The full example can be found on GitHub

Shared Router

The core idea is to use a single main router which is shared between Verticles to mount their sub-routers to it. The Vert.x’ RouterImpl class is thread safe, so it shouldn’t be a problem to share the instance between different Verticles potentially running on different threads.

We need a wrapper or extension for the Router to make it Shareable. The router can then be shared between Verticles but not accross a cluster. We also define a method to create this shareable router which ensures only one router is created, even if multiple Verticle try to create a new router.

public class ShareableRouter extends RouterImpl implements Shareable {
  public static Router router(Vertx vertx) {
    return (Router) vertx.sharedData()
                         .getLocalMap("router")
                         .computeIfAbsent("main", n -> new ShareableRouter(vertx));
  }

  ShareableRouter(final Vertx vertx) {
    super(vertx);
  }
}

Now each Verticle that defines a self-contained set of endpoints, including an HttpServer can mount their routers as sub-router to this shared router or define direct routes themselves - which is not recommendable due to potential endpoint collisions.

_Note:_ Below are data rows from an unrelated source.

Lemma canonical_fields_Some s f : canonical_fields s = Some f <-> canonical s f.
Proof.
  unfold canonical_fields, canonical. split.
  - intros H.
    repeat match type of H with
    | (?m ≫= _) = Some _ =>
        let E := fresh "E" in
        destruct m as [[? ?]|] eqn:E; cbn [mbind option_bind] in H; [|discriminate H]
    | (?m ≫= _) = Some _ =>
        let E := fresh "E" in
        destruct m as [?|] eqn:E; cbn [mbind option_bind] in H; [|discriminate H]
    end.
    lazymatch type of H with
    | match ?x with "" => _ | String _ _ => _ end = _ =>
        destruct x as [|c e]; [discriminate H|]
    end.
    destruct (Str.forallb word (String c e)) eqn:Hw; [|discriminate].
    injection H as <-. cbn [f_year f_month f_day f_hour f_minute f_second f_type
                              f_direction f_extension].
    repeat match goal with
    | E : take_digits _ _ = Some _ |- _ => apply take_digits_Some in E as [-> ?]
    | E : take_code _ _ = Some _ |- _ =>
        apply take_code_Some in E as (? & -> & ?%one_of_In & ->)
    | E : Str.strip_prefix _ _ = Some _ |- _ => apply strip_prefix_Some in E as ->
    end.
    repeat rewrite append_assoc.
    repeat match goal with |- _ /\ _ => split end;
      try assumption; try discriminate; reflexivity.
  - destruct f as [y mo d h mi sc t dr e].
    cbn [f_year f_month f_day f_hour f_minute f_second f_type f_direction f_extension].
    intros (-> & Hy & Hmo & Hd & Hh & Hmi & Hsc & Ht & Hdr & He & Hw).
    repeat match goal with
    | H : digits ?n ?x |- context [take_digits ?n (?x ++ ?r)] =>
        rewrite (proj2 (take_digits_Some n (x ++ r) x r) (conj eq_refl H));
        cbn [mbind option_bind]
    | |- context [Str.strip_prefix ?p (?p ++ ?r)] =>
        rewrite (proj2 (strip_prefix_Some p (p ++ r) r) eq_refl);
        cbn [mbind option_bind]
    end.
    assert (take_code "NEPM" (t ++ dr ++ "." ++ e) = Some (t, dr ++ "." ++ e)) as ->.
    { apply take_code_Some. cbn in Ht.
      destruct Ht as [<-|[<-|[<-|[<-|[]]]]]; eexists; repeat split; reflexivity. }
    cbn [mbind option_bind].
    assert (take_code "FR" (dr ++ "." ++ e) = Some (dr, "." ++ e)) as ->.
    { apply take_code_Some. cbn in Hdr.
      destruct Hdr as [<-|[<-|[]]]; eexists; repeat split; reflexivity. }
    cbn [mbind option_bind].
    rewrite (proj2 (strip_prefix_Some "." ("." ++ e) e) eq_refl).
    cbn [mbind option_bind].
    destruct e as [|c e]; [congruence|]. rewrite Hw. reflexivity.
Qed.

(** ** Dates: ordinals and calendar fields *)

Lemma forall_below_spec k P :
  forall_below k P = true -> forall n, 0 <= n < Z.of_nat k -> P n = true.
Proof.
  induction k as [|k IH]; cbn [forall_below]; intros H n Hn; [lia|].
  apply andb_prop in H as [H1 H2].
  destruct (Z.eq_dec n (Z.of_nat k)) as [->|Hne]; [assumption|].
  apply IH; [assumption | lia].
Qed.

Lemma month_day_correct leapyear n :
  0 <= n < 365 -> month_day_ok leapyear n = true.
Proof.
  intros Hn. destruct leapyear.
  - apply (forall_below_spec 365 (month_day_ok true)); [vm_compute; reflexivity | lia].
  - apply (forall_below_spec 365 (month_day_ok false)); [vm_compute; reflexivity | lia].
Qed.

Lemma ord2ymd_fields n :
  ord2ymd n =
    let n0 := n - 1 in
    let n400 := n0 / 146097 in
    let r400 := n0 mod 146097 in
    let n100 := r400 / 36524 in
    let r100 := r400 mod 36524 in
    let n4 := r100 / 1461 in
    let r4 := r100 mod 1461 in
    let n1 := r4 / 365 in
    let r1 := r4 mod 365 in
    let y := n400 * 400 + 1 + n100 * 100 + n4 * 4 + n1 in
    if (n1 =? 4) || (n100 =? 4) then {| year := y - 1; month := 12; day := 31 |}
    else
      let leapyear := (n1 =? 3) && (negb (n4 =? 24) || (n100 =? 3)) in
      {| year := y; month := fst (month_day leapyear r1); day := snd (month_day leapyear r1) |}.
Proof.
  unfold ord2ymd, month_day, DI400Y, DI100Y, DI4Y. cbv zeta.
  destruct (_ || _); [reflexivity|].
  destruct (_ <? _); reflexivity.
Qed.

Lemma is_leap_true y : is_leap y = true <-> y mod 4 = 0 /\ (y mod 100 <> 0 \/ y mod 400 = 0).
Proof.
  unfold is_leap. rewrite andb_true_iff, orb_true_iff, negb_true_iff.
  rewrite !Z.eqb_eq, Z.eqb_neq. tauto.
Qed.

(** The year that starts after [a] cycles of 400 years, [b] centuries,
    [c] cycles of 4 years and [d] years. *)
Lemma year_decomposed a b c d :
  0 <= b <= 3 -> 0 <= c <= 24 -> 0 <= d <= 3 ->
  let y := 400 * a + 100 * b + 4 * c + d + 1 in
  days_before_year y = 146097 * a + 36524 * b + 1461 * c + 365 * d
  /\ is_leap y = (d =? 3) && (negb (c =? 24) || (b =? 3)).
Proof.
  intros Hb Hc Hd y. split.
  - unfold days_before_year. subst y. Z.div_mod_to_equations. lia.
  - apply eq_true_iff_eq. rewrite is_leap_true.
    rewrite andb_true_iff, orb_true_iff, negb_true_iff, !Z.eqb_eq, Z.eqb_neq.
    subst y. Z.div_mod_to_equations. lia.
Qed.

Lemma toordinal_fromordinal o :
  0 < o <= MAXORDINAL ->
  valid_date (fromordinal o) = true /\ toordinal (fromordinal o) = o.
Proof.
  unfold MAXORDINAL, fromordinal. intros Ho. rewrite ord2ymd_fields. cbv zeta.
  set (n0 := o - 1).
  set (n400 := n0 / 146097). set (r400 := n0 mod 146097).
  set (n100 := r400 / 36524). set (r100 := r400 mod 36524).
  set (n4 := r100 / 1461). set (r4 := r100 mod 1461).
  set (n1 := r4 / 365). set (r1 := r4 mod 365).
  assert (n0 = 146097 * n400 + r400 /\ 0 <= r400 < 146097) as [E400 B400]
    by (subst n400 r400; split; [apply Z.div_mod | apply Z.mod_pos_bound]; lia).
  assert (r400 = 36524 * n100 + r100 /\ 0 <= r100 < 36524) as [E100 B100]
    by (subst n100 r100; split; [apply Z.div_mod | apply Z.mod_pos_bound]; lia).
  assert (r100 = 1461 * n4 + r4 /\ 0 <= r4 < 1461) as [E4 B4]
    by (subst n4 r4; split; [apply Z.div_mod | apply Z.mod_pos_bound]; lia).
  assert (r4 = 365 * n1 + r1 /\ 0 <= r1 < 365) as [E1 B1]
    by (subst n1 r1; split; [apply Z.div_mod | apply Z.mod_pos_bound]; lia).
  assert (0 <= n400 <= 24) by lia.
  assert (0 <= n100 <= 4) by lia.
  assert (0 <= n4 <= 24) by lia.
  assert (0 <= n1 <= 4) by lia.
  clearbody n400 r400 n100 r100 n4 r4 n1 r1. subst n0.
  unfold valid_date, toordinal, check_date_fields, ymd2ord, days_in_month,
    days_before_month, MINYEAR, MAXYEAR.
  destruct (Z.eqb_spec n1 4) as [En1|En1]; [|destruct (Z.eqb_spec n100 4) as [En100|En100]];
    cbn [orb year month day];
    change (DAYS_IN_MONTH 12) with 31; change (DAYS_BEFORE_MONTH 12) with 334.
  - (* the last day of a leap year that ends a cycle of 4 years *)
    destruct (year_decomposed n400 n100 n4 3) as [Hd Hl]; [lia..|].
    replace (n400 * 400 + 1 + n100 * 100 + n4 * 4 + n1 - 1)
      with (400 * n400 + 100 * n100 + 4 * n4 + 3 + 1) by lia.
    rewrite Hd, Hl.
    replace (n4 =? 24) with false by (symmetry; apply Z.eqb_neq; lia).
    cbn. split; [|lia].
    rewrite !andb_true_iff, !Z.leb_le. lia.
  - (* the last day of a cycle of 400 years *)
    destruct (year_decomposed n400 3 24 3) as [Hd Hl]; [lia..|].
    replace (n400 * 400 + 1 + n100 * 100 + n4 * 4 + n1 - 1)
      with (400 * n400 + 100 * 3 + 4 * 24 + 3 + 1) by lia.
    rewrite Hd, Hl. cbn. split; [|lia].
    rewrite !andb_true_iff, !Z.leb_le. lia.
  - destruct (year_decomposed n400 n100 n4 n1) as [Hd Hl]; [lia..|].
    replace (n400 * 400 + 1 + n100 * 100 + n4 * 4 + n1)
      with (400 * n400 + 100 * n100 + 4 * n4 + n1 + 1) by lia.
    rewrite Hd, Hl.
    pose proof (month_day_correct ((n1 =? 3) && (negb (n4 =? 24) || (n100 =? 3))) r1 B1) as Hmd.
    unfold month_day_ok in Hmd.
    destruct (month_day _ r1) as [m d]. cbn [fst snd].
    rewrite !andb_true_iff, !Z.leb_le, Z.eqb_eq in Hmd.
    destruct Hmd as ((((Hm1 & Hm2) & Hd1) & Hd2) & Hsum).
    split; [|lia].
    rewrite !andb_true_iff, !Z.leb_le. lia.
Qed.

Ltac eval_tables :=
  repeat match goal with
  | |- context [DAYS_IN_MONTH ?m] =>
      let v := eval vm_compute in (DAYS_IN_MONTH m) in change (DAYS_IN_MONTH m) with v
  | |- context [DAYS_BEFORE_MONTH ?m] =>
      let v := eval vm_compute in (DAYS_BEFORE_MONTH m) in change (DAYS_BEFORE_MONTH m) with v
  | H : context [DAYS_IN_MONTH ?m] |- _ =>
      let v := eval vm_compute in (DAYS_IN_MONTH m) in change (DAYS_IN_MONTH m) with v in H
  end.

Lemma toordinal_bounds d : valid_date d = true -> 0 < toordinal d <= MAXORDINAL.
Proof.
  destruct d as [y m dd].
  unfold valid_date, toordinal, check_date_fields, ymd2ord, days_in_month,
    days_before_month, MINYEAR, MAXYEAR, MAXORDINAL. cbn [year month day].
  rewrite !andb_true_iff, !Z.leb_le. intros (((((Hy1 & Hy2) & Hm1) & Hm2) & Hd1) & Hd2).
  assert (0 <= days_before_year y
          /\ days_before_year y + 365 + (if is_leap y then 1 else 0) <= 3652059) as [Hlo Hhi].
  { destruct (is_leap y) eqn:Hl.
    - apply is_leap_true in Hl. unfold days_before_year. Z.div_mod_to_equations. lia.
    - unfold days_before_year. Z.div_mod_to_equations. lia. }
  assert (m = 1 \/ m = 2 \/ m = 3 \/ m = 4 \/ m = 5 \/ m = 6 \/ m = 7 \/ m = 8
          \/ m = 9 \/ m = 10 \/ m = 11 \/ m = 12) as Hm by lia.
  destruct (is_leap y);
    repeat (destruct Hm as [->|Hm]; [eval_tables; cbn in Hd2 |- *; lia|]);
    subst m; eval_tables; cbn in Hd2 |- *; lia.
Qed.

Lemma date_sub_ordinal d days :
  valid_date d = true -> 0 <= days ->
  date_sub d days =
    if days <? toordinal d then Ok (fromordinal (toordinal d - days))
    else Raise OverflowError.
Proof.
  intros Hv Hd. pose proof (toordinal_bounds d Hv) as Hb.
  unfold date_sub. replace (toordinal d + - days) with (toordinal d - days) by lia.
  destruct (Z.ltb_spec days (toordinal d)).
  - replace (0 <? toordinal d - days) with true by (symmetry; apply Z.ltb_lt; lia).
    replace (toordinal d - days <=? MAXORDINAL) with true by (symmetry; apply Z.leb_le; lia).
    reflexivity.
  - replace (0 <? toordinal d - days) with false by (symmetry; apply Z.ltb_ge; lia).
    reflexivity.
Qed.

(** ** The keep specification: [keep_re] and [calc_cutoff_date] *)

Lemma digit_not_unit c : digit c = true -> one_of "dw" c = false.
Proof.
  intros Hc. unfold one_of. cbn [list_ascii_of_string existsb].
  destruct (Ascii.eqb_spec c "d") as [->|_]; [discriminate|].
  destruct (Ascii.eqb_spec c "w") as [->|_]; [discriminate|].
  reflexivity.
Qed.

Lemma keep_re_fullmatch keep :
  fullmatch keep_re keep =
    match keep_fields keep with
    | Some (number, unit) => Some [("unit", unit); ("range", number)]
    | None => None
    end.
Proof.
  unfold fullmatch, keep_re, keep_fields. cbn [seq rmatch].
  destruct keep as [|c s]; [reflexivity|]. cbn [Str.take_while Str.drop_while].
  destruct (digit c) eqn:Hc; [|reflexivity].
  rewrite star_greedy.
  - destruct (Str.drop_while digit s) as [|u [|u' s']]; [reflexivity| |].
    + unfold one_of. cbn [list_ascii_of_string existsb].
      destruct (Ascii.eqb_spec u "d") as [->|Hd]; [reflexivity|].
      destruct (Ascii.eqb_spec u "w") as [->|Hw]; [reflexivity|].
      cbn [orb].
      replace (String u "" =? "d")%string with false
        by (symmetry; apply String.eqb_neq; congruence).
      replace (String u "" =? "w")%string with false
        by (symmetry; apply String.eqb_neq; congruence).
      reflexivity.
    + destruct (one_of "dw" u); cbn; destruct (Ascii.eqb u _), (Ascii.eqb u _); reflexivity.
  - intros t c' s' Hc'. rewrite (digit_not_unit _ Hc'). reflexivity.
Qed.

public class HttpOneVerticle extends AbstractVerticle {

  @Override
  public void start(final Future<Void> startFuture) throws Exception {

    //create a router defining the endpoints of the service
    final Router router = Router.router(vertx);
    router.get("/one").handler(ctx -> ctx.response().end("OK one"));

    //mount the router as subrouter to the shared router
    final Router main = ShareableRouter.router(vertx).mountSubRouter("/1", router);

    vertx.createHttpServer().requestHandler(main::accept).listen(8080, res -> {
      if(res.succeeded()){
        startFuture.complete();
      } else {
        startFuture.fail(res.cause());
      }
    });
  }
}

Although this approach is a bit less “vertxy” than the other one, it is valid as Vert.x is unopinionated as Tim Fox pointed out. This approach has the advantages that each service can run standalone and may be deployed or undeployed dynamically at runtime.